Pharmacokinetic data from healthy volunteers shows that more than 95% of a dose is cleared within 24 hours. Using the standard rule of thumb (five half-lives for near-complete elimination), the immediate-release tablet reaches negligible levels in roughly 15 hours, while the extended-release version takes closer to 30 hours. Either way, the active drug is essentially gone within a day or so of your last dose.
How Your Body Processes Xeljanz
Your liver does most of the heavy lifting. Tofacitinib is broken down primarily by a liver enzyme called CYP3A4, with a smaller contribution from another enzyme called CYP2C19. The resulting breakdown products, along with some unchanged drug, are then filtered out through your kidneys. In a study tracking where the drug ends up after a dose, about 80% was recovered in urine (29% as the original drug, the rest as breakdown products) and roughly 14% was recovered in stool.
Because the liver is the main clearance route, anything that affects liver function can change how quickly the drug leaves your system.
Factors That Slow Clearance
Several things can keep Xeljanz in your body longer than the typical 24-hour window.
- Kidney or liver problems. Since both organs play a role in processing and excreting the drug, impairment in either one can raise blood levels and extend clearance time. Dose reductions are standard for people with moderate to severe kidney disease or moderate liver disease.
- Other medications. Drugs that block the CYP3A4 enzyme slow your liver’s ability to break down tofacitinib. Strong CYP3A4 inhibitors (like the antifungal ketoconazole) or combinations that block both CYP3A4 and CYP2C19 (like the antifungal fluconazole) can significantly increase how much drug stays in your bloodstream and for how long. If you take any of these, your prescriber will typically lower the Xeljanz dose to compensate.
Age, weight, gender, and race do not meaningfully change how fast you clear the drug once differences in kidney function are accounted for. So an older adult with healthy kidneys eliminates Xeljanz at roughly the same rate as a younger adult.

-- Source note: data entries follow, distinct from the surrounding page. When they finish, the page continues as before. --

(** The slices from the second one on. *)
Lemma slices_loop_ok : forall todo done u, unit_inv u -> u_sched u = done ++ todo -> NoDup (e_sid <$> done ++ todo) ->
  Forall entry_init todo -> u_tot u = sum_min done -> u_tot u <= N ->
  exists u' done', loop (schedule_slice frame N) u (seq (length done) (length todo)) = Done u' /\ unit_inv u' /\
    u_sched u' = done ++ done' /\ offers N (u_tot u) todo done' /\ u_tot u' = sum_min (done ++ done') /\ u_tot u' <= N.
Proof using Laws L16 N_pos.
  induction todo as [|e todo IH]; intros done u I Es ND F Ht HN; cbn [length seq loop].
  { exists u, []. rewrite app_nil_r in Es |- *. split_and!; done || by apply I. }
  inversion_clear F as [|? ? (Hmx & Hmn & Em & Emin) F'].
  pose proof (sum_min_reserved todo F') as Hsr. pose proof (reserved_nonneg N todo N_pos (entry_init_min _ F')).
  pose proof (share_bounds N _ N_pos Hmx).
  pose proof (schedule_slice_ok u done e todo I Es ND) as HS. cbv zeta in HS. rewrite Em, <- Ht, Hsr in HS.
  set (m := Z.min _ _) in HS. destruct HS as (used & a' & UEs' & remain' & Hu & I' & E). rewrite E.
  destruct (u_tot u + used >? N) eqn:Ev; zbool; [lia|].
  cbn [mbind outcome_bind]. set (e' := e <| max_prbs := m |> <| min_prbs := used |>) in *.
  assert (Hs1 : sum_min (done ++ [e']) = u_tot u + used) by (rewrite sum_min_app, Ht; cbn [sum_min foldr min_prbs e' upd]; lia).
  destruct (IH (done ++ [e']) (mk_unit a' UEs' remain' (done ++ e' :: todo) (u_tot u + used))) as (u' & done' & E' & I2 & Es' & F2 & Ht' & HN');
    cbn [u_sched u_tot]; try (done || lia).
  { by rewrite <- app_assoc. }
  { rewrite <- app_assoc. rewrite !fmap_app, !fmap_cons in *. exact ND. }
  rewrite length_app, Nat.add_1_r in E'. exists u', (e' :: done'). rewrite <- app_assoc in *. split_and!; done.
Qed.
End Slices.

(** ** Retransmissions *)

Definition retx_ok (UE : NR_UE_info_t) : Prop :=
  retrans_dl_harq UE < Z.of_nat (length (harq_pdsch UE)) /\ Forall (fun p => 0 <= rbSize p) (harq_pdsch UE).

Section Unit.
Context {W : Type} `{Env : SchedEnv W} {slb : Z} {Laws : SchedEnvLaws W slb}.

Lemma ready_rbs_in L UE : 0 <= L -> ue_ready L UE -> rbs_in UE L.
Proof. intros HL [H _]. unfold rbs_in. rewrite H. lia. Qed.

Lemma ready_same_radio L UE UE' : same_radio UE UE' -> ue_ready L UE -> ue_ready L UE'.
Proof. intros (E1 & E2 & _) H. unfold ue_ready. by rewrite E1, E2. Qed.

Lemma retransmit_ue_ok (s : alloc_t W) remain UE : Z.of_nat (length (rballoc_mask s)) < 2 ^ 16 ->
  ue_ready (Z.of_nat (length (rballoc_mask s))) UE -> retx_ok UE -> n_rb_sched s <= free_count (rballoc_mask s) slb ->
  exists s' remain' UE', retransmit_ue s remain UE = Done (s', remain', UE') /\
    length (rballoc_mask s') = length (rballoc_mask s) /\ ue_ready (Z.of_nat (length (rballoc_mask s))) UE' /\
    n_rb_sched s' <= free_count (rballoc_mask s') slb /\ (retrans_dl_harq UE < 0 -> n_rb_sched s' = n_rb_sched s).
Proof using Laws.
  intros H16 R X Hc. unfold retransmit_ue. destruct (negb (Msg4_ACKed UE)); [by do 3 eexists|].
  destruct (ul_failure (UE_ctrl UE)); [by do 3 eexists|].
  set (UE1 := UE <| alreadySched := false |> <| sched_pdsch; dl_harq_pid := _ |>). change (retrans_dl_harq UE1) with (retrans_dl_harq UE).
  assert (R1 : ue_ready (Z.of_nat (length (rballoc_mask s))) UE1) by exact R.
  destruct (remain =? 0); [by do 3 eexists|]. destruct (retrans_dl_harq UE >=? 0) eqn:E; zbool; [|by do 3 eexists].
  destruct X as [X1 X2]. destruct (lookup_lt_is_Some_2 (harq_pdsch UE) (Z.to_nat (retrans_dl_harq UE))) as [ret Hret]; [lia|].
  destruct (allocate_dl_retransmission_ok s UE1 (retrans_dl_harq UE) ret E Hret) as (ok & s' & UE' & -> & SR & Hok); try done.
  { by eapply Forall_lookup_1 in X2. }
  { apply ready_rbs_in; [lia|done]. }
  { apply tda_configured. }
  assert (HL : length (rballoc_mask s') = length (rballoc_mask s)).
  { destruct ok; [destruct Hok as (_ & _ & HT & _); apply HT|by destruct Hok as [-> _]]. }
  assert (HC : n_rb_sched s' <= free_count (rballoc_mask s') slb).
  { destruct ok; [destruct Hok as (_ & -> & _ & Hfc); specialize (Hfc slb); lia|by destruct Hok as [-> ->]]. }
  pose proof (ready_same_radio _ _ _ SR R1) as R2.
  cbn [mbind outcome_bind]. destruct ok; do 3 eexists; (split; [reflexivity|]); (split; [done|]); (split; [exact R2|]); (split; [done|lia]).
Qed.

Lemma retransmit_loop_ok : forall UEs (s : alloc_t W) remain, Z.of_nat (length (rballoc_mask s)) < 2 ^ 16 ->
  Forall (ue_ready (Z.of_nat (length (rballoc_mask s)))) UEs -> Forall retx_ok UEs -> n_rb_sched s <= free_count (rballoc_mask s) slb ->
  exists s' remain' UEs', retransmit_loop s remain UEs = Done (s', remain', UEs') /\
    length (rballoc_mask s') = length (rballoc_mask s) /\ Forall (ue_ready (Z.of_nat (length (rballoc_mask s)))) UEs' /\
    n_rb_sched s' <= free_count (rballoc_mask s') slb /\ (Forall (fun UE => retrans_dl_harq UE < 0) UEs -> n_rb_sched s' = n_rb_sched s).
Proof using Laws.
  induction UEs as [|UE UEs IH]; intros s remain H16 R X Hc; cbn [retransmit_loop]; [by do 3 eexists|].
  inversion_clear R as [|? ? R1 R']. inversion_clear X as [|? ? X1 X'].
  destruct (retransmit_ue_ok s remain UE H16 R1 X1 Hc) as (s1 & remain1 & UE1 & -> & L1 & R2 & C1 & N1). cbn [mbind outcome_bind].
  destruct (IH s1 remain1) as (s2 & remain2 & UEs2 & -> & L2 & R3 & C2 & N2); try done; [by rewrite L1..|].
  cbn [mbind outcome_bind]. do 3 eexists. split; [reflexivity|]. rewrite L1 in *. split; [done|].
  split; [by constructor|]. split; [done|]. intros F. inversion_clear F as [|? ? F1 F']. rewrite N2, N1 by done. done.
Qed.

(** ** The scheduling of a slot *)

(** What [dl_sched_unit] is called with. *)
Record unit_input (a : alloc_t W) (UEs : list NR_UE_info_t) (SL_sched : list SLsched_t) : Prop := {
  in_mask : Z.of_nat (length (rballoc_mask a)) < 2 ^ 16;
  in_ready : Forall (ue_ready (Z.of_nat (length (rballoc_mask a)))) UEs;
  in_retx : Forall retx_ok UEs;
  in_count : n_rb_sched a <= free_count (rballoc_mask a) slb;
  in_sids : NoDup (e_sid <$> SL_sched);
  in_max : Forall (fun e => ratio_ok (max_ratio (spolicy (sl_SL e)))) SL_sched;
  in_min : Forall (fun e => ratio_ok (min_ratio (spolicy (sl_SL e)))) SL_sched
}.

(** The loop over the slices, from the first. *)
Lemma slices_ok frame N (a : alloc_t W) UEs remain e0 rest :
  0 <= N -> n_rb_sched a = N -> n_rb_sched a <= free_count (rballoc_mask a) slb -> Z.of_nat (length (rballoc_mask a)) < 2 ^ 16 ->
  Forall (ue_ready (Z.of_nat (length (rballoc_mask a)))) UEs -> NoDup (e_sid <$> e0 :: rest) ->
  Forall max_ratio_ok (e0 :: rest) -> Forall min_ratio_ok (e0 :: rest) ->
  exists u e0' rest', loop (schedule_slice frame N) (mk_unit a UEs remain (init_prbs N (e0 :: rest)) 0) (seq 0 (S (length rest))) = Done u /\
    n_rb_sched (u_alloc u) = N - u_tot u /\ u_sched u = e0' :: rest' /\
    sl_SL e0' = sl_SL e0 /\
    max_prbs e0' = Z.min (share N (max_ratio (spolicy (sl_SL e0)))) (max_prbs e0 - reserved N rest) /\
    0 <= min_prbs e0' <= Z.max 0 (max_prbs e0') /\
    offers N (min_prbs e0') rest rest' /\ u_tot u = sum_min (u_sched u) /\ u_tot u <= N.
Proof using Laws.
  intros HN Hn Hc H16 R ND Fx Fn. cbn [init_prbs]. set (rest1 := fmap _ rest).
  inversion_clear Fx as [|? ? Fx0 Fx']. inversion_clear Fn as [|? ? Fn0 Fn']. pose proof (share_bounds N _ HN Fx0).
  assert (F1 : Forall (entry_init N) rest1).
  { apply Forall_fmap. apply Forall_forall. intros e He. unfold compose.
    pose proof (proj1 (Forall_forall _ _) Fx' e He). pose proof (proj1 (Forall_forall _ _) Fn' e He). done. }
  assert (ND1 : NoDup (e_sid <$> [] ++ e0 :: rest1)).
  { unfold rest1. cbn [app]. rewrite fmap_cons, <- list_fmap_compose in *. exact ND. }
  pose proof (sum_min_reserved N rest1 F1) as Hsr.
  change rest1 with (init_entry N <$> rest) in Hsr at 2. rewrite reserved_init in Hsr. pose proof (reserved_nonneg N rest HN Fn').
  cbn [seq loop].
  pose proof (schedule_slice_ok frame N (length (rballoc_mask a)) (length UEs) H16 (mk_unit a UEs remain (e0 :: rest1) 0) [] e0 rest1) as HS.
  destruct HS as (used & a' & UEs' & remain' & Hu & I' & E); [split; cbn; done || lia|done|done|].
  cbn [length] in E. rewrite E. cbn [u_tot sum_min foldr] in *. rewrite Hsr, Z.sub_0_r in *.
  destruct (0 + used >? N) eqn:Ev; zbool; [lia|]. cbn [mbind outcome_bind].
  set (m := Z.min _ _) in *. set (e0' := e0 <| max_prbs := m |> <| min_prbs := used |>) in *.
  destruct (slices_loop_ok frame N (length (rballoc_mask a)) (length UEs) H16 HN rest1 [e0']
    (mk_unit a' UEs' remain' ([] ++ e0' :: rest1) (0 + used))) as (u & done' & El & I2 & Es & F2 & Ht & Htn);
    cbn [u_sched u_tot sum_min foldr app]; try done; try (cbn [e0' min_prbs upd]; lia).
  exists u, e0', done'. unfold rest1 in El. rewrite length_fmap in El. cbn [length] in El.
  split; [exact El|]. split; [apply I2|]. do 4 (split; [done|]). split; [|split; [by rewrite Ht, Es|done]].
  cbn [u_tot] in F2. by apply offers_init in F2.
Qed.

(** Retransmissions that take more than what was counted as free leave a negative number. *)
Lemma slices_negative frame N (a : alloc_t W) UEs remain e0 rest : N < 0 -> n_rb_sched a = N ->
  n_rb_sched a <= free_count (rballoc_mask a) slb ->
  Z.of_nat (length (rballoc_mask a)) < 2 ^ 16 -> Forall (ue_ready (Z.of_nat (length (rballoc_mask a)))) UEs ->
  NoDup (e_sid <$> e0 :: rest) -> ratio_ok (max_ratio (spolicy (sl_SL e0))) ->
  loop (schedule_slice frame N) (mk_unit a UEs remain (init_prbs N (e0 :: rest)) 0) (seq 0 (S (length rest))) = Exit.
Proof using Laws.
  intros HN Hn Hc H16 R ND Fx. cbn [init_prbs seq loop]. set (rest1 := fmap _ rest). pose proof (share_nonpos N _ HN Fx).
  assert (ND1 : NoDup (e_sid <$> [] ++ e0 :: rest1)).
  { unfold rest1. cbn [app]. rewrite fmap_cons, <- list_fmap_compose in *. exact ND. }
  destruct (schedule_slice_ok frame N (length (rballoc_mask a)) (length UEs) H16 (mk_unit a UEs remain (e0 :: rest1) 0) [] e0 rest1)
    as (used & a' & UEs' & remain' & Hu & _ & E); [split; cbn; done || lia|done|done|].
  cbn [length] in E. rewrite E. cbn [u_tot]. destruct (0 + used >? N) eqn:Ev; zbool; [done|lia].
Qed.

Lemma first_and_rest N (e0 e0' : SLsched_t) rest rest' : 0 <= N -> Forall min_ratio_ok (e0 :: rest) -> sl_SL e0' = sl_SL e0 ->
  max_prbs e0' = Z.min (share N (max_ratio (spolicy (sl_SL e0)))) (max_prbs e0 - reserved N rest) ->
  0 <= min_prbs e0' <= Z.max 0 (max_prbs e0') -> offers N (min_prbs e0') rest rest' ->
  Forall2 (slice_result N False) (e0 :: rest) (e0' :: rest').
Proof.
  intros HN F E Em Hu Ho. inversion_clear F as [|? ? _ F']. constructor.
  - split; [done|]. split; [done|]. split; [lia|done].
  - by apply (offers_results N False HN rest rest' (min_prbs e0')); [|lia|..].
Qed.

(** C4. The budget of a slot.  Retransmissions are allocated first; with the [N] resource blocks they leave,
    the scheduling of the slices returns: no slice is offered more than its maximum ratio, none uses more than it is
    offered, and together they use at most [N] resource blocks, which are taken from the count of free
    ones: the assertion PRB Violation does not fail, whatever the uninitialised entries of
    [SL_sched] hold.  It fails exactly when the retransmissions leave a negative number. *)
Theorem prb_budget (frame max_num_ue : Z) (a : alloc_t W) (UEs : list NR_UE_info_t) (SL_sched : list SLsched_t) :
  unit_input a UEs SL_sched -> SL_sched <> [] ->
  exists a1 remain UEs1, retransmit_loop a max_num_ue UEs = Done (a1, remain, UEs1) /\
    let N := n_rb_sched a1 in
    let result := dl_sched_unit frame a UEs max_num_ue (length SL_sched) SL_sched in
    if N <? 0 then result = Exit
    else exists u, result = Done u /\ u_tot u = sum_min (u_sched u) /\ u_tot u <= N /\
      n_rb_sched (u_alloc u) = N - u_tot u /\ Forall2 (slice_result N False) SL_sched (u_sched u).
Proof using Laws.
  intros [H16 R X Hc ND Fx Fn] Hne. destruct SL_sched as [|e0 rest]; [done|]. unfold dl_sched_unit.
  destruct (retransmit_loop_ok UEs a max_num_ue H16 R X Hc) as (a1 & remain & UEs1 & -> & L1 & R1 & C1 & _).
  do 3 eexists. split; [reflexivity|]. cbn [mbind outcome_bind length]. rewrite <- L1 in *. cbv zeta.
  destruct (n_rb_sched a1 <? 0) eqn:E; zbool.
  - inversion_clear Fx. by apply slices_negative.
  - destruct (slices_ok frame (n_rb_sched a1) a1 UEs1 remain e0 rest) as (u & e0' & rest' & El & Hn & Es & H0 & H1 & H2 & HF & Ht & Hle);
      try done. exists u. rewrite Es in *. split_and!; try done. apply first_and_rest; try done.
Qed.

How Long the Effects Last After Stopping
Even though the drug itself clears quickly, you might wonder how long its effects on your immune system linger. Xeljanz works by suppressing certain immune signaling pathways, and clinical trial data shows that disease activity can increase rapidly after stopping the medication. This suggests the immune suppression reverses fairly quickly once blood levels drop, likely within a few days.
This fast reversal is actually the reasoning behind current surgical guidelines. The American College of Rheumatology recommends stopping Xeljanz at least 3 days before elective joint replacement surgery, with the procedure scheduled on day 4 after the last dose. That window is enough for both the drug and its immunosuppressive effects to clear, reducing infection risk during surgery while keeping the medication-free period as short as possible to avoid disease flares.
Immediate-Release vs. Extended-Release
The two formulations deliver the same total amount of drug over 24 hours, just on different schedules. The immediate-release tablet hits peak blood levels in about 1 hour, while the extended-release version peaks at around 4 hours. Because the extended-release tablet releases tofacitinib more gradually, its half-life is roughly double that of the immediate-release form.
In terms of total clearance after your last dose, the difference is modest. The immediate-release version may be fully gone a few hours sooner, but both formulations reach negligible levels within about a day. If you’re stopping the medication for a specific reason, like an upcoming procedure, the 3-day pre-surgery guideline applies to both versions.